During the six months ended April 30, 2022, the Fund had entered into various forward foreign currency exchange contracts that obligated the Fund to deliver or take delivery of currencies at specified future maturity dates. Alternatively, prior to the settlement date of a forward foreign currency exchange contract, the Fund may close out such contract by entering into an offsetting contract.
The average market value of forward foreign currency exchange contracts open during the six months ended April 30, 2022 was $187,364 of forward foreign currency to sell.
K. Credit Default Swap Contracts
A credit default swap is a contract between a buyer of protection and a seller of protection against a pre-defined credit event or an underlying reference obligation, which may be a single security or a basket or index of securities. The Fund may buy or sell credit default swap contracts to seek to increase the Fund’s income, or to attempt to hedge the risk of default on portfolio securities. A credit default swap index is used to hedge risk or take a position on a basket of credit entities or indices.
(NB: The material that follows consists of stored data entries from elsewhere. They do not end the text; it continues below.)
(** X8: when every action's quantile vector is a point mass, the
    risk-averse and the risk-seeking preference lead [choose_action] to
    the same result. *)
Theorem choose_action_point_masses (s : Agent Params OptState Buffer)
  (u : Q) (e : nat) (state : State) :
  Forall (Forall point_mass) (forward (online_net s) [state]) ->
  choose_action forward s u e state "risk-averse"
  = choose_action forward s u e state "risk-seeking".
Proof.
  intros Hpm. unfold choose_action.
  destruct (Qltb u (epsilon s)); [reflexivity|].
  unfold reduce_quantiles. simpl String.eqb. simpl bind.
  rewrite (argmax_rows_Qeq
             (map (map (quantile (1#10))) (forward (online_net s) [state]))
             (map (map (quantile (9#10))) (forward (online_net s) [state])));
    [reflexivity|].
  induction Hpm as [|x xs Hx _ IH]; simpl; constructor; [|exact IH].
  induction Hx as [|row rows' [Hne [c Hc]] _ IHr]; simpl; constructor;
    [|exact IHr].
  rewrite (point_mass_percentile (1#10) row c) by (trivial; lra).
  rewrite (point_mass_percentile (9#10) row c) by (trivial; lra).
  reflexivity.
Qed.

End ChooseActionOutcomes.

(** ** Sign of the loss and of the TD errors *)

Lemma Forall_map2 {A B C : Type} (P : A -> Prop) (R : B -> Prop)
  (S : C -> Prop) (f : A -> B -> C) (l1 : list A) (l2 : list B) :
  (forall a b, P a -> R b -> S (f a b)) ->
  Forall P l1 -> Forall R l2 -> Forall S (map2 f l1 l2).
Proof.
  intros Hf H1. revert l2.
  induction H1 as [|a t Ha _ IH]; intros l2 H2; simpl; [constructor|].
  destruct H2 as [|b t2 Hb H2]; constructor; auto.
Qed.

Lemma Forall_map_any {A B : Type} (S : B -> Prop) (f : A -> B) (l : list A) :
  (forall a, S (f a)) -> Forall S (map f l).
Proof. intro H. induction l; simpl; constructor; auto. Qed.

Lemma Forall_True {A : Type} (l : list A) : Forall (fun _ => True) l.
Proof. induction l; constructor; auto. Qed.

Lemma sum_nonneg (l : list Q) : Forall (fun x => 0 <= x) l -> 0 <= sum l.
Proof.
  induction 1 as [|a t Ha _ IH]; simpl; [apply Qle_refl|].
  fold (sum t). lra.
Qed.

Lemma mean_nonneg (l : list Q) : Forall (fun x => 0 <= x) l -> 0 <= mean l.
Proof.
  intro H. unfold mean. pose proof (sum_nonneg l H) as Hs.
  destruct l as [|a t]; [vm_compute; discriminate|].
  apply Qle_shift_div_l; [apply of_nat_pos; simpl; lia | lra].
Qed.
As a seller of protection, the Fund would be required to pay the notional (or other agreed-upon) value of the referenced debt obligation to the counterparty in the event of a default by a U.S. or foreign corporate issuer of a debt obligation, which would likely result in a loss to the Fund. In return, the Fund would receive from the counterparty a periodic stream of payments during the term of the contract, provided that no event of default occurred. The maximum exposure of loss to the seller would be the notional value of the credit default swaps outstanding. If no default occurs, the Fund would keep the stream of payments and would have no payment
Pioneer Floating Rate Fund | Semiannual Report | 4/30/22 67
obligation. The Fund may also buy credit default swap contracts in order to hedge against the risk of default of debt securities, in which case the Fund would function as the counterparty referenced above.
As a buyer of protection, the Fund makes an upfront or periodic payment to the protection seller in exchange for the right to receive a contingent payment. An upfront payment made by the Fund, as the protection buyer, is recorded within the “Swap contracts, at value” line item on the Statement of Assets and Liabilities. Periodic payments received or paid by the Fund are recorded as realized gains or losses on the Statement of Operations.
Credit default swap contracts are marked-to-market daily using valuations supplied by independent sources, and the change in value, if any, is recorded within the “Swap contracts, at value” line item on the Statement of Assets and Liabilities. Payments received or made as a result of a credit event or upon termination of the contract are recognized, net of the appropriate amount of the upfront payment, as realized gains or losses on the Statement of Operations.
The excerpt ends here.